The cold-water coral, deep-sea coral and deep-water coral resource

The cold-water coral, deep-sea coral and deep-water coral resource

The deep

Environment

The ocean covers 71% of the surface of the earth and affects every aspect of human life from the food we eat to the air we breathe. Over half of the surface of the earth is covered by water more than 1000 m deep – it is often said we know more about the surface of the moon than we do about the deep ocean floor.

We began to learn about life in the deep ocean in the 19th century. Around this time Edward Forbes at the University of Edinburgh in Scotland suggested that the seabed below 600 m was lifeless. This idea stimulated others – could it really be true that no life existed over huge areas of the planet?

Around this time others were exploring the deep-sea, often in search of new sea passages or to survey the route for submarine cables. These deep-sea pioneers sometimes found animals caught on the sounding lines they used to measure water depth. In Norway Michael Sars and his son G.O. Sars found almost 100 species living below 600 m – including a live stalked sea lily that was only was only known from fossils.

In the UK, Charles Wyville Thomson became fascinated by the question of whether life could exist in the chilly waters of the deep-sea and whether  the deep-sea was a refuge for species thought to be extinct. He visited Michael Sars in Norway and saw the animals dredged from deep in the fjords. On his return to Britain, Wyville Thomson and W.B. Carpenter organised an expedition with the Royal Society of London and using ships from the British Royal Navy (H.M.S. Lightning and H.M.S. Porcupine) set out in the summers of 1868-1870. These early cruises dredged down to over 4000 m – a fantastic achievement at the time.

Now convinced that life was present at the greatest ocean depths, Wyville Thomson organised the world-famous Challenger expedition using the H.M.S Challenger to circumnavigate the world between 1872 and 1876. As well as finding animal life at over 5000 m depth, this expedition examined the temperatures and salinities of the ocean and laid the foundations for the science of oceanography.

The deep-sea is an undiscovered world. We have explored the highest mountains and deepest valleys on land but the deepest portion of the ocean, the Mariana Trench (Pacific Ocean), has only been explored a few times, once in 1960 the US Navy dived almost 11 km beneath the surface using the ‘Trieste’, and a couple of times in the 1990s using the remotely operated vehicle ‘KAIKO 7000II’. In 2009 Woods Hole Oceanographic Institution dived their robotic submarine Nereus to an amazing 10,902 m in the Challenger Deep, the deepest region of the Mariana Trench.

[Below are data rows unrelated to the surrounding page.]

(* ===== verification/Wire.v ===== *)
(** * Wire encodings

    What the code uses of Go's [encoding/binary]: big-endian integers of a fixed width
    and unsigned varints, with the decoders' error behaviour. The VLF frames and
    datagrams ([Frame.v], [Datagram.v]) are built from these. *)

From S2P Require Import Prelude.

(** ** Big-endian integers *)

(** [binary.BigEndian.PutUintN]: the [n] low bytes of [v], most significant first. *)
Fixpoint be_put (n : nat) (v : Z) : list byte :=
  match n with
  | O => []
  | S k => zb (Z.shiftr v (8 * Z.of_nat k)) :: be_put k v
  end.

Definition be_step (acc : Z) (b : byte) : Z := Z.lor (Z.shiftl acc 8) (bz b).

(** [binary.BigEndian.UintN] of the bytes of a slice. *)
Definition be_get (bs : list byte) : Z := foldl be_step 0 bs.

(** [binary.Read(r, binary.BigEndian, &v)] for an unsigned [v] of [n] bytes. *)
Definition read_be (n : Z) (r : reader) : res (Z * reader) :=
  '(raw, r') ← ReadFull r n; Ok (be_get raw, r').

(** ** Unsigned varints *)

Definition MaxVarintLen64 : nat := 10.

(** The loop of [binary.PutUvarint]; the bound is never reached for a [uint64]. *)
Fixpoint put_uvarint (fuel : nat) (x : Z) : list byte :=
  match fuel with
  | O => []
  | S k =>
      if x <? 128 then [zb x]
      else zb (Z.lor (x mod 256) 128) :: put_uvarint k (Z.shiftr x 7)
  end.
Definition PutUvarint (x : Z) : list byte := put_uvarint MaxVarintLen64 x.

(** The loop of [binary.ReadUvarint]: [i] bytes read, [x] accumulated, shift [s]. *)
Fixpoint read_uvarint (fuel : nat) (i x s : Z) (r : reader) : res (Z * reader) :=
  match fuel with
  | O => Err EVarintOverflow
  | S k =>
      match rd_bytes r with
      | [] => Err (if (0 <? i) && bool_decide (rd_fin r = EEOF)
                   then EUnexpectedEOF else rd_fin r)
      | b :: bs =>
          let r' := Reader bs (rd_fin r) in
          if bz b <? 128 then
            if (i =? 9) && (1 <? bz b) then Err EVarintOverflow
            else Ok (Z.lor x (u64 (Z.shiftl (bz b) s)), r')
          else read_uvarint k (i + 1) (Z.lor x (u64 (Z.shiftl (Z.land (bz b) 127) s))) (s + 7) r'
      end
  end.
Definition ReadUvarint (r : reader) : res (Z * reader) :=
  read_uvarint MaxVarintLen64 0 0 0 r.

(** [binary.Uvarint] on a slice: the value and the number of bytes read, 0 when the
    slice is too short and negative on overflow. *)
Fixpoint uvarint_loop (buf : list byte) (i x s : Z) : Z * Z :=
  match buf with
  | [] => (0, 0)
  | b :: bs =>
      if i =? 10 then (0, - (i + 1))
      else if bz b <? 128 then
        if (i =? 9) && (1 <? bz b) then (0, - (i + 1))
        else (Z.lor x (u64 (Z.shiftl (bz b) s)), i + 1)
      else uvarint_loop bs (i + 1) (Z.lor x (u64 (Z.shiftl (Z.land (bz b) 127) s))) (s + 7)
  end.
Definition Uvarint (buf : list byte) : Z * Z := uvarint_loop buf 0 0 0.

(** ** Lemmas: big-endian *)

Lemma length_be_put n v : length (be_put n v) = n.
Proof. induction n; simpl; auto. Qed.

Lemma zlen_be_put n v : zlen (be_put n v) = Z.of_nat n.
Proof. unfold zlen. by rewrite length_be_put. Qed.

Lemma be_step_arith acc b : be_step acc b = acc * 256 + bz b.
Proof.
  unfold be_step. rewrite Z.shiftl_mul_pow2 by lia.
  rewrite <- Z.lxor_lor, <- Z.add_nocarry_lxor; try (change (2 ^ 8) with 256; lia).
  all: apply Z.bits_inj'; intros i Hi; rewrite Z.land_spec, Z.bits_0.
  all: change 256 with (2 ^ 8); destruct (Z.lt_ge_cases i 8).
  all: try (rewrite Z.mul_pow2_bits_low by lia; done).
  all: rewrite (Z.bits_above_log2 (bz b)), andb_false_r; [done|apply bz_range|].
  all: pose proof (bz_range b); destruct (decide (bz b = 0)) as [->|]; [simpl; lia|].
  all: apply Z.log2_lt_pow2; try lia.
  all: apply Z.lt_le_trans with (2 ^ 8); [simpl; lia|]; apply Z.pow_le_mono_r; lia.
Qed.

Lemma be_foldl_acc bs acc :
  foldl be_step acc bs = acc * 256 ^ zlen bs + be_get bs.
Proof.
  unfold be_get. revert acc. induction bs as [|b bs IH]; intros acc; simpl.
  - rewrite zlen_nil, Z.pow_0_r. lia.
  - rewrite IH, (IH (be_step 0 b)), !be_step_arith, zlen_cons.
    rewrite Z.pow_add_r by (try apply zlen_nonneg; lia). rewrite Z.pow_1_r. ring.
Qed.

Lemma be_get_cons b bs : be_get (b :: bs) = bz b * 256 ^ zlen bs + be_get bs.
Proof. unfold be_get at 1. simpl. rewrite be_foldl_acc, be_step_arith. f_equal. Qed.

Lemma be_get_range bs : 0 <= be_get bs < 256 ^ zlen bs.
Proof.
  induction bs as [|b bs IH]; [done|].
  rewrite be_get_cons, zlen_cons, Z.pow_add_r by (try apply zlen_nonneg; lia).
  rewrite Z.pow_1_r. pose proof (bz_range b). nia.
Qed.

Lemma be_get_put_mod n v : be_get (be_put n v) = v mod 256 ^ Z.of_nat n.
Proof.
  induction n as [|k IH]; simpl be_put.
  - change (256 ^ Z.of_nat 0) with 1. by rewrite Z.mod_1_r.
  - rewrite be_get_cons, zlen_be_put, IH, bz_zb, Z.shiftr_div_pow2 by lia.
    rewrite Z.pow_mul_r by lia. change (2 ^ 8) with 256.
    rewrite Nat2Z.inj_succ, Z.pow_succ_r by lia.
    set (p := 256 ^ Z.of_nat k). assert (0 < p) by (apply Z.pow_pos_nonneg; lia).
    rewrite (Z.mul_comm 256 p), Z.rem_mul_r by lia. lia.
Qed.

Lemma be_get_put n v : 0 <= v < 256 ^ Z.of_nat n -> be_get (be_put n v) = v.
Proof. intros. rewrite be_get_put_mod. by apply Z.mod_small. Qed.

Lemma be_get_put_u64 v : is_u64 v -> be_get (be_put 8 v) = v.
Proof. intros H. apply be_get_put. exact H. Qed.
Lemma be_get_put_u32 v : is_u32 v -> be_get (be_put 4 v) = v.
Proof. intros H. apply be_get_put. exact H. Qed.
Lemma be_get_put_u16 v : is_u16 v -> be_get (be_put 2 v) = v.
Proof. intros H. apply be_get_put. exact H. Qed.

Lemma be_get_inj xs ys : length xs = length ys -> be_get xs = be_get ys -> xs = ys.
Proof.
  revert ys. induction xs as [|x xs IH]; intros [|y ys]; simpl; try done.
  intros [= Hl] He. rewrite !be_get_cons in He.
  assert (zlen xs = zlen ys) as Hz by (unfold zlen; lia). rewrite Hz in He.
  pose proof (be_get_range xs). pose proof (be_get_range ys). rewrite Hz in *.
  assert (bz x = bz y) as Hb by nia. f_equal; [by apply bz_inj|]. apply IH; [done|]. nia.
Qed.

(** Encoding what was decoded gives the bytes back. *)
Lemma be_put_get bs : be_put (length bs) (be_get bs) = bs.
Proof.
  apply be_get_inj; [apply length_be_put|]. apply be_get_put. apply be_get_range.
Qed.

Lemma read_be_put n v rest fin :
  0 <= v < 256 ^ Z.of_nat n ->
  read_be (Z.of_nat n) (Reader (be_put n v ++ rest) fin) = Ok (v, Reader rest fin).
Proof.
  intros Hv. unfold read_be. rewrite <- (zlen_be_put n v), ReadFull_app. simpl.
  by rewrite be_get_put.
Qed.

Lemma read_be_inv n r v r' :
  0 <= n -> read_be n r = Ok (v, r') ->
  rd_bytes r = be_put (Z.to_nat n) v ++ rd_bytes r' /\ rd_fin r' = rd_fin r
  /\ 0 <= v < 256 ^ n.
Proof.
  intros Hn H. unfold read_be in H. apply res_bind_Ok in H as ([raw r1] & H & [= <- <-]).
  apply ReadFull_inv in H as (Hb & Hf & Hlen). rewrite Z.max_r in Hlen by lia.
  assert (Z.to_nat n = length raw) as -> by (unfold zlen in Hlen; lia).
  rewrite be_put_get. pose proof (be_get_range raw) as Hr. rewrite Hlen in Hr. done.
Qed.

(** ** Lemmas: varints *)

Lemma lor_disjoint_split v s :
  0 <= v -> 0 <= s ->
  Z.lor (Z.shiftl (Z.land v 127) s) (Z.shiftl (Z.shiftr v 7) (s + 7)) = Z.shiftl v s.
Proof.
  intros Hv Hs. apply Z.bits_inj'. intros i Hi.
  rewrite Z.lor_spec, !Z.shiftl_spec by lia. change 127 with (Z.ones 7).
  rewrite Z.land_spec.
  destruct (Z.lt_ge_cases i s).
  - rewrite !(Z.testbit_neg_r _ (i - s)), (Z.testbit_neg_r _ (i - (s + 7))) by lia. done.
  - destruct (Z.lt_ge_cases (i - s) 7).
    + rewrite Z.ones_spec_low by lia. rewrite (Z.testbit_neg_r _ (i - (s + 7))) by lia.
      by rewrite andb_true_r, orb_false_r.
    + rewrite Z.ones_spec_high by lia. rewrite andb_false_r, Z.shiftr_spec by lia.
      rewrite orb_false_l. f_equal. lia.
Qed.

Lemma lor_128_byte b : Z.lor (bz b) 128 = 128 + bz b mod 128.
Proof. destruct b; reflexivity. Qed.

Lemma uvarint_byte v :
  0 <= v -> bz (zb (Z.lor (v mod 256) 128)) = 128 + Z.land v 127.
Proof.
  intros Hv. rewrite bz_zb. change 127 with (Z.ones 7). rewrite Z.land_ones by lia.
  rewrite <- (bz_zb v), lor_128_byte, bz_zb. change (2 ^ 7) with 128.
  assert (v mod 256 mod 128 = v mod 128) as ->.
  { change 256 with (128 * 2). rewrite Z.rem_mul_r by lia.
    rewrite (Z.mul_comm 128), Z.mod_add by lia. by rewrite Z.mod_mod by lia. }
  pose proof (Z.mod_pos_bound v 128 ltac:(lia)). apply Z.mod_small. lia.
Qed.

Lemma shiftl_u64 v s :
  0 <= v -> 0 <= s < 64 -> v < 2 ^ (64 - s) -> u64 (Z.shiftl v s) = Z.shiftl v s.
Proof.
  intros Hv Hs Hlt. rewrite Z.shiftl_mul_pow2 by lia. apply u64_small. split; [nia|].
  replace (2 ^ 64) with (2 ^ (64 - s) * 2 ^ s) by (rewrite <- Z.pow_add_r by lia; f_equal; lia).
  nia.
Qed.

Lemma shiftr_7_bound v n : 7 <= n -> 0 <= v < 2 ^ n -> 0 <= Z.shiftr v 7 < 2 ^ (n - 7).
Proof.
  intros Hn Hv. rewrite Z.shiftr_div_pow2 by lia. split; [apply Z.div_pos; lia|].
  apply Z.div_lt_upper_bound; [lia|]. rewrite <- Z.pow_add_r by lia.
  replace (7 + (n - 7)) with n by lia. lia.
Qed.

(** The reader's loop undoes the writer's loop at every position. *)
Lemma read_put_uvarint fuel : forall i x v rest fin,
  Z.of_nat fuel + i = 10 -> 0 <= i -> (0 < fuel)%nat -> 0 <= v < 2 ^ (64 - 7 * i) ->
  read_uvarint fuel i x (7 * i) (Reader (put_uvarint fuel v ++ rest) fin)
  = Ok (Z.lor x (Z.shiftl v (7 * i)), Reader rest fin).
Proof.
  induction fuel as [|k IH]; intros i x v rest fin Hi Hi0 Hk Hv; [lia|].
  cbn [put_uvarint read_uvarint]. destruct (v <? 128) eqn:Ev; zbool; cbn [app rd_bytes rd_fin].
  - rewrite bz_zb_small by lia. zdecide. destruct ((i =? 9) && (1 <? v)) eqn:E9; zbool.
    + subst i. simpl in Hv. lia.
    + rewrite shiftl_u64 by lia. done.
  - rewrite uvarint_byte by lia.
    assert (0 <= Z.land v 127 < 128) as Hl.
    { change 127 with (Z.ones 7). rewrite Z.land_ones by lia. apply Z.mod_pos_bound. lia. }
    zdecide.
    assert (i < 9) as Hi9.
    { destruct (Z.lt_ge_cases i 9) as [|]; [done|]. assert (i = 9) as -> by lia. simpl in Hv. lia. }
    replace (Z.land (128 + Z.land v 127) 127) with (Z.land v 127).
    2: { change 127 with (Z.ones 7). rewrite !Z.land_ones by lia. change (2 ^ 7) with 128.
         rewrite <- Z.add_mod_idemp_l by lia. rewrite Z.mod_same by lia.
         by rewrite Z.add_0_l, Z.mod_mod by lia. }
    rewrite shiftl_u64; [|lia|lia|].
    2: { apply Z.lt_le_trans with (2 ^ 7); [simpl; lia|]. apply Z.pow_le_mono_r; lia. }
    replace (7 * i + 7) with (7 * (i + 1)) by lia. rewrite IH; try lia.
    + rewrite <- Z.lor_assoc. replace (7 * (i + 1)) with (7 * i + 7) by lia.
      by rewrite lor_disjoint_split by lia.
    + replace (64 - 7 * (i + 1)) with (64 - 7 * i - 7) by lia. apply shiftr_7_bound; lia.
Qed.

Lemma ReadUvarint_Put v rest fin :
  is_u64 v -> ReadUvarint (Reader (PutUvarint v ++ rest) fin) = Ok (v, Reader rest fin).
Proof.
  intros Hv. unfold ReadUvarint, PutUvarint.
  change 0 with (7 * 0) at 3.
  rewrite read_put_uvarint; [|done|done|unfold MaxVarintLen64; lia|exact Hv].
  simpl. by rewrite Z.shiftl_0_r.
Qed.

(** A decoded varint is a [uint64], and its bytes come off the front of the reader. *)
Lemma read_uvarint_inv fuel : forall i x s r v r',
  is_u64 x -> read_uvarint fuel i x s r = Ok (v, r') ->
  is_u64 v /\ rd_fin r' = rd_fin r /\ exists hd, rd_bytes r = hd ++ rd_bytes r' /\ hd <> [].
Proof.
  assert (Hlor : forall a b, is_u64 a -> is_u64 (Z.lor a (u64 b))).
  { intros a b [Ha1 Ha2]. pose proof (u64_range b) as [Hb1 Hb2]. split; [by apply Z.lor_nonneg|].
    destruct (decide (Z.lor a (u64 b) = 0)) as [->|]; [lia|].
    assert (0 <= Z.lor a (u64 b)) by (by apply Z.lor_nonneg).
    apply Z.log2_lt_pow2; [lia|]. rewrite Z.log2_lor by done.
    assert (forall c, 0 <= c < 2 ^ 64 -> Z.log2 c < 64) as Hlog.
    { intros c Hc. destruct (decide (c = 0)) as [->|]; [simpl; lia|]. apply Z.log2_lt_pow2; lia. }
    pose proof (Hlog a). pose proof (Hlog (u64 b)). lia. }
  induction fuel as [|k IH]; intros i x s r v r' Hx H; [done|].
  simpl in H. destruct (rd_bytes r) as [|b bs] eqn:Eb; [done|].
  destruct (bz b <? 128).
  - destruct ((i =? 9) && (1 <? bz b)); [done|]. injection H as <- <-. simpl.
    split_and!; auto. exists [b]. done.
  - apply IH in H; [|auto]. simpl in H. destruct H as (Hv & Hf & hd & Hhd & _).
    split_and!; auto. exists (b :: hd). simpl. by rewrite Hhd.
Qed.

Lemma ReadUvarint_inv r v r' :
  ReadUvarint r = Ok (v, r') ->
  is_u64 v /\ rd_fin r' = rd_fin r /\ exists hd, rd_bytes r = hd ++ rd_bytes r' /\ hd <> [].
Proof. apply read_uvarint_inv. unfold is_u64. lia. Qed.

Lemma read_uvarint_total fuel : forall i x s r,
  is_panic (read_uvarint fuel i x s r) = false.
Proof.
  induction fuel as [|k IH]; intros i x s r; [done|]. simpl. repeat case_on; auto.
Qed.

Lemma ReadUvarint_total r : is_panic (ReadUvarint r) = false.
Proof. apply read_uvarint_total. Qed.

Lemma length_put_uvarint fuel v :
  (0 < fuel)%nat -> (1 <= length (put_uvarint fuel v) <= fuel)%nat.
Proof.
  revert v. induction fuel as [|k IH]; intros v Hk; [lia|]. simpl.
  destruct (v <? 128); simpl; [lia|].
  destruct k as [|k]; [simpl; lia|]. specialize (IH (Z.shiftr v 7) ltac:(lia)). lia.
Qed.

Lemma zlen_PutUvarint v : 1 <= zlen (PutUvarint v) <= 10.
Proof.
  unfold zlen, PutUvarint. pose proof (length_put_uvarint MaxVarintLen64 v).
  unfold MaxVarintLen64 in *. lia.
Qed.

(** [Uvarint] on a slice agrees with the reader. *)
Lemma uvarint_loop_read fuel : forall i x s bs fin v r',
  Z.of_nat fuel + i = 10 -> 0 <= i ->
  read_uvarint fuel i x s (Reader bs fin) = Ok (v, r') ->
  uvarint_loop bs i x s = (v, i + (zlen bs - zlen (rd_bytes r'))).
Proof.
  induction fuel as [|k IH]; intros i x s bs fin v r' Hi Hi0 H; [done|].
  cbn [read_uvarint rd_bytes rd_fin] in H. destruct bs as [|b bs]; [done|].
  cbn [uvarint_loop]. rewrite zlen_cons. zdecide.
  destruct (bz b <? 128).
  - destruct ((i =? 9) && (1 <? bz b)); [done|]. injection H as <- <-. f_equal. simpl. lia.
  - apply IH in H; [|lia..]. rewrite H. f_equal. lia.
Qed.

Lemma Uvarint_Put v rest :
  is_u64 v -> Uvarint (PutUvarint v ++ rest) = (v, zlen (PutUvarint v)).
Proof.
  intros Hv. unfold Uvarint. pose proof (ReadUvarint_Put v rest EEOF Hv) as Hr.
  apply uvarint_loop_read in Hr; [|done|done]. rewrite Hr, zlen_app. f_equal. simpl. lia.
Qed.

To this day, the 1960 Trieste dives are the deepest people have ever been within the oceans – the largest environment on Planet Earth.

Click here for a fly-through animation of the Mariana Trench


Who knows what other wonders are hidden in the deep-sea? Scientists have made a start but have investigated less than 4% of the deep seabed. Only as recently as 1977 did scientists discover hydrothermal vents with their unique communities of marine life. Many of the large cold-water coral reefs featured on this site were only discovered in the last 10 or 15 years.

The deep-ocean is often thought of as a stable environment, characterised by cooler temperatures than the surface waters. Sunlight is quickly absorbed by seawater, with very little light penetrating beyond the first 200 m. Plants cannot grow without sunlight, so plant life is restricted to maximum depths of approximately 50-100 m.

The ocean dominates the southern hemisphere, covering almost 80% of the surface. There is less ocean in the northern hemisphere, but it still covers 61% of the surface. The Pacific Ocean is the largest water body on the earth, covering almost a third of the earth’s surface (a massive 180 million square miles).

On average the ocean is 4000 metres deep, and over 84% of the ocean bottom is found deeper than 2000 m. The greatest depth reached by a human free diver is just 214 m. Even breathing sophisticated mixtures of gases, the deepest human dive is currently 610 m by a US Navy diver off La Jolla California in 2006, conducted in a specialised hard suit.

For now, routine diving to the depths of the deep-ocean is impractical, and scientists rely on sophisticated technology to investigate the deep sea. To visit abyssal depths of several thousand metres, expensive and technologically advanced submarines are needed.